I cannot be everything to everybody all the time. I just cannot. There is no possible way that every single person in my life can have "all of me".
And I am okay with that.
If I'm not one of the "popular mommies" who gets asked to coffee every other day, that's fine.
If I'm not receiving awards for doing the very most community service work in my town, that's okay.
If I'm not available to attend every function that family or friends invite us to, that'll have to do.
If I don't post every day or I don't update my blog enough or I never join Facebook (which, I hope you realize, is a very real possibility), that's not an issue to me.
There are things I just can't do... like grow three inches or buy a winter home in Curacao. Those limitations are simple to deal with. When there is seemingly no possible way you could do something, it's not that tough to shrug it off.
But when you feel like maybe you could... or you hear a nagging voice say that you should...
Well, that's when it's tougher.
Because, really, I could socialize more with the other mommies. I could spend more time volunteering and donating. I could spend hours and hours on my blog and make the effort to learn how to do more and better things with it.
But, while there are limitations that life and circumstance place upon us, there are also those limitations that we choose to place on ourselves. And I think those are probably more significant.

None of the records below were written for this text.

(* ===== verification/Config.v ===== *)
(** src/core/run_spec.rs and the projection part of src/core/tasks.rs: the
    accumulator configuration and its validation. Strings are their UTF-8
    bytes; [trim] removes Unicode white space, as [str::trim] does. *)
From S2P Require Import Prelude.
From Stdlib Require Import Ascii.
From Stdlib Require Strings.String.

(** ** [str::trim] *)

Definition code (a : ascii) : Z := Z.of_N (N_of_ascii a).

(** The one-, two- and three-byte encodings of the code points with the
    property White_Space. *)
Definition white1 (a : ascii) : bool := ((9 <=? code a) && (code a <=? 13)) || (code a =? 32).
Definition white2 (a b : ascii) : bool := (code a =? 194) && ((code b =? 133) || (code b =? 160)).
Definition white3 (a b c : ascii) : bool :=
  ((code a =? 225) && (code b =? 154) && (code c =? 128))
  || ((code a =? 226) && (code b =? 128)
      && (((128 <=? code c) && (code c <=? 138)) || (code c =? 168) || (code c =? 169) || (code c =? 175)))
  || ((code a =? 226) && (code b =? 129) && (code c =? 159))
  || ((code a =? 227) && (code b =? 128) && (code c =? 128)).

Fixpoint trim_front (reversed : bool) (l : list ascii) : list ascii :=
  match l with
  | [] => []
  | a :: l1 =>
      if white1 a then trim_front reversed l1
      else match l1 with
           | [] => l
           | b :: l2 =>
               if (if reversed then white2 b a else white2 a b) then trim_front reversed l2
               else match l2 with
                    | [] => l
                    | c :: l3 =>
                        if (if reversed then white3 c b a else white3 a b c) then trim_front reversed l3 else l
                    end
           end
  end.

Definition trim (s : string) : string :=
  Strings.String.string_of_list_ascii (rev (trim_front true (rev (trim_front false (Strings.String.list_ascii_of_string s))))).

Definition is_empty (s : string) : bool := match s with EmptyString => true | _ => false end.

(** [str::parse::<usize>]: an optional plus sign, then digits. *)
Definition digit (a : ascii) : option Z :=
  if (48 <=? code a) && (code a <=? 57) then Some (code a - 48) else None.
Fixpoint digits_value (acc : Z) (s : string) : option Z :=
  match s with
  | EmptyString => Some acc
  | String a s =>
      d ← digit a;
      let acc := acc * 10 + d in
      if acc <=? usize_max then digits_value acc s else None
  end.
Definition parse_usize (s : string) : option usize :=
  match s with
  | EmptyString => None
  | String a rest =>
      if code a =? 43 then (if is_empty rest then None else digits_value 0 rest) else digits_value 0 s
  end.

Example trim_cases : map trim ["  a b	"; " "; ""; "x"]%string = ["a b"; ""; ""; "x"]%string.
Proof. vm_compute. reflexivity. Qed.
Example parse_usize_cases :
  map parse_usize ["7"; "+12"; "-1"; "+"; ""; "18446744073709551616"; "1a"]%string
  = [Some 7; Some 12; None; None; None; None; None].
Proof. vm_compute. reflexivity. Qed.

(** ** Discrete projections *)

Definition DEFAULT_DISCRETE_PROJECTION_MAX_TOTAL_BINS : usize := 4096.

Inductive DiscreteProjectionNormalization := Contribution | ConditionalMean.

(** [fixed_dims]: the entries of the map in key order. *)
Record NamedDiscreteProjection := mkNamedDiscreteProjection {
  ndp_name : string;
  ndp_dims : list usize;
  fixed_dims : list (string * i64)
}.

Record DiscreteProjectionConfig := mkDiscreteProjectionConfig {
  normalization : DiscreteProjectionNormalization;
  streams : list string;
  items : list NamedDiscreteProjection
}.

#[export] Instance Normalization_eq_dec : EqDecision DiscreteProjectionNormalization.
Proof. solve_decision. Defined.
#[export] Instance NamedDiscreteProjection_eq_dec : EqDecision NamedDiscreteProjection.
Proof. solve_decision. Defined.
#[export] Instance DiscreteProjectionConfig_eq_dec : EqDecision DiscreteProjectionConfig.
Proof. solve_decision. Defined.

(** The loops over a [BTreeSet] that stop at the first repeated entry. *)
Fixpoint first_duplicate {A} `{EqDecision A} (seen l : list A) : option A :=
  match l with
  | [] => None
  | x :: l => if bool_decide (x ∈ seen) then Some x else first_duplicate (x :: seen) l
  end.

Fixpoint fixed_dims_validate (dims : list usize) (l : list (string * i64)) : result string unit :=
  match l with
  | [] => Ok tt
  | (raw_dim, _) :: l =>
      let? dim := ok_or "fixed_dims key is not a non-negative integer dimension index"%string
                    (parse_usize raw_dim) in
      if bool_decide (dim ∈ dims) then Err "dimension used in both dims and fixed_dims"%string
      else fixed_dims_validate dims l
  end.

Definition named_projection_validate (p : NamedDiscreteProjection) : result string unit :=
  let trimmed := trim (ndp_name p) in
  if is_empty trimmed then Err "items.name must be non-empty"%string
  else if negb (String.eqb trimmed (ndp_name p)) then Err "items.name cannot have leading/trailing whitespace"%string
  else match ndp_dims p with
       | [] => Err "items.dims must contain at least one dimension"%string
       | dims =>
           match first_duplicate [] dims with
           | Some _ => Err "repeated dims entry"%string
           | None => fixed_dims_validate dims (fixed_dims p)
           end
       end.

Fixpoint streams_validate (seen l : list string) : result string unit :=
  match l with
  | [] => Ok tt
  | stream :: l =>
      let trimmed := trim stream in
      if is_empty trimmed then Err "streams must not contain empty names"%string
      else if negb (String.eqb trimmed stream) then Err "streams entries cannot have leading/trailing whitespace"%string
      else if bool_decide (stream ∈ seen) then Err "streams contains duplicate name"%string
      else streams_validate (stream :: seen) l
  end.

Fixpoint items_validate (names : list string) (l : list NamedDiscreteProjection) : result string unit :=
  match l with
  | [] => Ok tt
  | item :: l =>
      let? _ := named_projection_validate item in
      if bool_decide (ndp_name item ∈ names) then Err "items contains duplicate name"%string
      else items_validate (ndp_name item :: names) l
  end.

Definition projections_validate (c : DiscreteProjectionConfig) : result string unit :=
  match items c with
  | [] => Err "items must contain at least one entry"%string
  | items => let? _ := streams_validate [] (streams c) in items_validate [] items
  end.

(** ** Accumulators *)

Inductive AccumulatorMomentConfig := MaxOrder2 | MaxOrder4.
#[export] Instance Moment_eq_dec : EqDecision AccumulatorMomentConfig.
Proof. solve_decision. Defined.
Definition max_order (m : AccumulatorMomentConfig) : Z := match m with MaxOrder2 => 2 | MaxOrder4 => 4 end.
Definition moment_try_from (value : Z) : result string AccumulatorMomentConfig :=
  if value =? 2 then Ok MaxOrder2 else if value =? 4 then Ok MaxOrder4
  else Err "accumulator moments must be 2 or 4"%string.

Inductive TrainingProjection := Component (name : string) | Norm.
#[export] Instance TrainingProjection_eq_dec : EqDecision TrainingProjection.
Proof. solve_decision. Defined.

Inductive AccumulatorConfig :=
| CEmpty
| CVector (components : list string) (training_projection : TrainingProjection)
    (discrete_projections : option DiscreteProjectionConfig) (moments : AccumulatorMomentConfig)
| CGammaloop
| CFullVector (components : list string).
#[export] Instance AccumulatorConfig_eq_dec : EqDecision AccumulatorConfig.
Proof. solve_decision. Defined.

Definition scalar_components : list string := ["value"%string].
Definition config_vector (components : list string) (projection : TrainingProjection) : AccumulatorConfig :=
  CVector components projection None MaxOrder2.
Definition config_scalar : AccumulatorConfig := config_vector scalar_components (Component "value").

Definition config_components (c : AccumulatorConfig) : option (list string) :=
  match c with CVector components _ _ _ | CFullVector components => Some components | _ => None end.
Definition is_scalar (c : AccumulatorConfig) : bool :=
  match config_components c with Some cs => bool_decide (cs = scalar_components) | None => false end.
Definition config_discrete_projections (c : AccumulatorConfig) : option DiscreteProjectionConfig :=
  match c with CVector _ _ p _ => p | _ => None end.
Definition config_moments (c : AccumulatorConfig) : AccumulatorMomentConfig :=
  match c with CVector _ _ _ m => m | _ => MaxOrder2 end.

Definition training_projection_name : string := "training_projection".

Fixpoint component_names_ok (seen l : list string) : bool :=
  match l with
  | [] => true
  | name :: l =>
      negb (is_empty (trim name) || String.eqb name training_projection_name || bool_decide (name ∈ seen))
      && component_names_ok (name :: seen) l
  end.

Definition names_error : string :=
  "accumulator component names must be non-empty, unique, and not 'training_projection'".

Definition config_validate (c : AccumulatorConfig) : result string unit :=
  let? _ :=
    match config_components c with
    | Some [] => Err "accumulator components must not be empty"%string
    | Some components => if component_names_ok [] components then Ok tt else Err names_error
    | None => Ok tt
    end in
  match c with
  | CVector components projection projections _ =>
      let? _ :=
        match projection with
        | Component name =>
            if bool_decide (name ∈ components) then Ok tt
            else Err "training projection references unknown component"%string
        | Norm => Ok tt
        end in
      match projections with
      | None => Ok tt
      | Some config =>
          let? _ := projections_validate config in
          if forallb (fun stream => String.eqb stream training_projection_name || bool_decide (stream ∈ components))
               (streams config)
          then Ok tt
          else Err "discrete_projections.streams references unknown vector stream"%string
      end
  | _ => Ok tt
  end.

(** ** Lemmas *)

Lemma component_names_ok_spec seen l :
  component_names_ok seen l = true <->
  Forall (fun n => is_empty (trim n) = false /\ n <> training_projection_name) l /\
  NoDup l /\ (forall n, n ∈ seen -> n ∉ l).
Proof.
  revert seen. induction l as [|n l IH]; intros seen; simpl.
  - split; [intros _|done]. split_and!; [constructor..|]. intros; apply not_elem_of_nil.
  - rewrite andb_true_iff, negb_true_iff, !orb_false_iff, bool_decide_eq_false, String.eqb_neq, IH,
      Forall_cons, NoDup_cons.
    setoid_rewrite not_elem_of_cons. setoid_rewrite elem_of_cons. naive_solver.
Qed.

(** What [validate] accepts of the layout: at least one component, distinct
    names, and a projection on an existing one. *)
Definition layout_ok (components : list string) (projection : TrainingProjection) : Prop :=
  components <> [] /\ NoDup components /\
  Forall (fun n => is_empty (trim n) = false /\ n <> training_projection_name) components /\
  match projection with Component name => name ∈ components | Norm => True end.

Lemma config_vector_validate components projection :
  config_validate (config_vector components projection) = Ok tt <-> layout_ok components projection.
Proof.
  unfold config_validate, layout_ok. simpl. destruct components as [|c cs]; [naive_solver|].
  pose proof (component_names_ok_spec [] (c :: cs)) as Hspec.
  destruct (component_names_ok _ _).
  - destruct (proj1 Hspec eq_refl) as (? & ? & _).
    destruct projection; simpl; [case_bool_decide|]; naive_solver.
  - simpl. split; [done|]. intros (_ & ? & ? & _). exfalso.
    enough (false = true) by done. apply Hspec. split_and!; [done..|set_solver].
Qed.

Lemma config_validate_layout components projection projections moments :
  config_validate (CVector components projection projections moments) = Ok tt ->
  layout_ok components projection.
Proof.
  intros H. apply config_vector_validate. unfold config_validate in *. simpl in *.
  destruct (match components with [] => _ | _ => _ end) as [[]|]; [|done]. simpl in *.
  apply result_bind_ok in H as ([] & -> & _). done.
Qed.
Lemma bin_total_insert bins key b :
  bin_total (<[key := b]> bins) =
  bin_total bins + count (bin_state b) - match bins !! key with Some x => count (bin_state x) | None => 0 end.
Proof.
  assert (forall m : gmap string DiscreteProjectionBinState, forall k x, m !! k = None ->
            bin_total (<[k := x]> m) = count (bin_state x) + bin_total m) as Hnew.
  { intros m k x Hk. unfold bin_total. rewrite map_fold_insert_L; [done|intros; lia|done]. }
  destruct (bins !! key) as [x|] eqn:E; [|rewrite Hnew by done; lia].
  rewrite <- insert_delete_eq, Hnew by apply lookup_delete_eq.
  pose proof (Hnew (delete key bins) key x (lookup_delete_eq _ _)) as Hx.
  rewrite insert_delete_id in Hx by done. lia.
Qed.

Lemma bin_total_merge a b : bin_total (merge_bins a b) = bin_total a + bin_total b.
Proof.
  unfold merge_bins. induction b as [|key y b Hy IH] using map_ind.
  { rewrite (right_id_L ∅ (union_with _)). unfold bin_total. rewrite map_fold_empty. lia. }
  rewrite bin_total_insert, Hy.
  destruct (a !! key) as [x|] eqn:Ex.
  - rewrite <- (insert_id a key x Ex) at 1.
    rewrite <- (insert_union_with _ a b key x y (bin_merge_in_place x y)) by done.
    rewrite bin_total_insert, IH, lookup_union_with, Ex, Hy. simpl.
    destruct (merge_plain_keeps (bin_state x) (bin_state y)) as (_ & -> & _). lia.
  - rewrite <- insert_union_with_r by done.
    rewrite bin_total_insert, IH, lookup_union_with, Ex, Hy. simpl. lia.
Qed.

Lemma upsert_accounts d v p e st s s' :
  upsert_scalar_discrete_bin d v p e st s = (s', Ok tt) ->
  bin_total (discrete_bins s') + discrete_bins_overflow_count s' =
  bin_total (discrete_bins s) + discrete_bins_overflow_count s + 1.
Proof.
  unfold upsert_scalar_discrete_bin. destruct (_ && _).
  { intros. simplify_eq. simpl. lia. }
  destruct (add_plain_sample _ _ _ _ _) as [c r] eqn:E. intros. simplify_eq. simpl.
  rewrite bin_total_insert. simpl.
  unfold add_plain_sample, se_bind, se_get, se_lift, se_modify in E. cbn in E.
  destruct (sums_with_sample _ _ _); simplify_eq. unfold accept_sample.
  match goal with |- context [update_extrema ?w ?p ?e ?st ?c] =>
    destruct (update_extrema_keeps w p e st c) as (_ & -> & _) end. simpl.
  destruct (discrete_bins s !! _); simpl; lia.
Qed.

(** Accumulators built from an empty one by accepted samples and merges; the
    indices count the samples and those with discrete coordinates. *)
Inductive built : Z -> Z -> ScalarAccumulatorState -> Prop :=
| built_new projections moments : built 0 0 (scalar_from_config projections moments)
| built_add n k s v p e st s' :
    built n k s -> add_sample_with_details v p e st s = (s', Ok tt) ->
    built (n + 1) (k + match discrete p with [] => 0 | _ => 1 end) s'
| built_merge n1 k1 n2 k2 a b c :
    built n1 k1 a -> built n2 k2 b -> scalar_merge b a = (c, Ok tt) -> built (n1 + n2) (k1 + k2) c.

Lemma add_sample_accounts v p e st s s' :
  add_sample_with_details v p e st s = (s', Ok tt) ->
  bin_total (discrete_bins s') + discrete_bins_overflow_count s' =
  bin_total (discrete_bins s) + discrete_bins_overflow_count s + match discrete p with [] => 0 | _ => 1 end.
Proof.
  unfold add_sample_with_details, project_point, se_bind, se_get, se_lift, se_modify, se_ret. cbn.
  destruct (sums_with_sample _ _ _) as [m|]; [|done]. destruct (discrete p) as [|d ds].
  { intros. simplify_eq. simpl. lia. }
  destruct (upsert_scalar_discrete_bin _ _ _ _ _ _) as [s1 [[]|]] eqn:E; intros; simplify_eq. simpl.
  apply upsert_accounts in E. lia.
Qed.

(** accumulated statistics. However samples are ingested and accumulators
    merged, the state stays valid (finite sums, a count in range, valid bins),
    counts every sample once, and accounts for every sample with discrete
    coordinates exactly once: in a bin or in the overflow counter. *)
Theorem scalar_counts_every_sample n k s (Hb : built n k s) :
  scalar_validate s = Ok tt /\ 0 <= n <= i64_max /\ count (core s) = n /\
  bin_total (discrete_bins s) + discrete_bins_overflow_count s = k.
Proof.
  enough (scalar_ok s /\ count (core s) = n /\ bin_total (discrete_bins s) + discrete_bins_overflow_count s = k)
    as (Hok & Hn & Hk).
  { pose proof Hok as [[_ ?] _]. split_and!; [by apply scalar_validate_ok|lia..|done|done]. }
  induction Hb as [projections moments|n k s v p e st s' Hb (Hok & Hn & Hk) Hadd
                  |n1 k1 n2 k2 a b c _ (Ha & Hna & Hka) _ (Hb & Hnb & Hkb) Hm].
  - split_and!; done.
  - pose proof (add_sample_accounts _ _ _ _ _ _ Hadd).
    apply add_sample_with_details_ok in Hadd as (? & _ & ?); [|done]. split_and!; [done|lia..].
  - pose proof (scalar_merge_ok _ _ _ Ha Hb Hm) as (? & ? & _).
    apply scalar_merge_inv in Hm as [_ ->]. split_and!; [done|lia|].
    simpl. rewrite bin_total_merge. lia.
Qed.

(** Two samples in one state, one in another, merged. *)
Definition ex_point : Point := mkPoint [0.5%float] [1; 2] [mkWeightFactor "jacobian" 2].
Definition ex_state (values : list f64) : ScalarAccumulatorState :=
  fold_left (fun s v => (add_sample v ex_point s).1) values scalar_plain.

Lemma scalar_counts_every_sample_witness :
  count (core (scalar_merge (ex_state [3%float]) (ex_state [1; -2]%float)).1) = 3 /\
  scalar_validate (scalar_merge (ex_state [3%float]) (ex_state [1; -2]%float)).1 = Ok tt.
Proof.
  assert (built 2 2 (ex_state [1; -2]%float)) as Ha.
  { refine (built_add 1 1 (ex_state [1%float]) (-2)%float ex_point None None _ _ _); [|vm_compute; reflexivity].
    refine (built_add 0 0 scalar_plain 1%float ex_point None None _ _ _); [apply built_new|vm_compute; reflexivity]. }
  assert (built 1 1 (ex_state [3%float])) as Hb.
  { refine (built_add 0 0 scalar_plain 3%float ex_point None None _ _ _); [apply built_new|vm_compute; reflexivity]. }
  destruct (scalar_counts_every_sample 3 3 (scalar_merge (ex_state [3%float]) (ex_state [1; -2]%float)).1) as (H1 & _ & H2 & _).
  { refine (built_merge 2 2 1 1 _ _ _ Ha Hb _). vm_compute. reflexivity. }
  exact (conj H2 H1).
Defined.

I choose to limit the time and energy I devote to those above things so that I can spend more time on the things that matter most to me. It is more important to me that my husband feel that he couldn't be any more loved by his wife than it is for me to feel loved by peers I don't necessarily even like. It is more important to me that my children get to witness me giving of my time and resources than it is for me to squeeze in oodles of volunteering without them. It is more important to me that you all know that, while I value you all enough to work hard to write honestly and from the heart for you, I simply am not in a season where I feel I can devote the time to make this blog all polished up and impressive. Part of me is very sorry for that. But that is one of those hard choices I make... you have to make lots of them too, I'm sure.
Being happy with my limitations means being content with where my priorities lie. When I start feeling like I'm limiting the time and love I can devote to my faith and family, THAT'S when my limitations become a problem.
Not being the most popular girl on the block?
That's a limitation I can be happy about.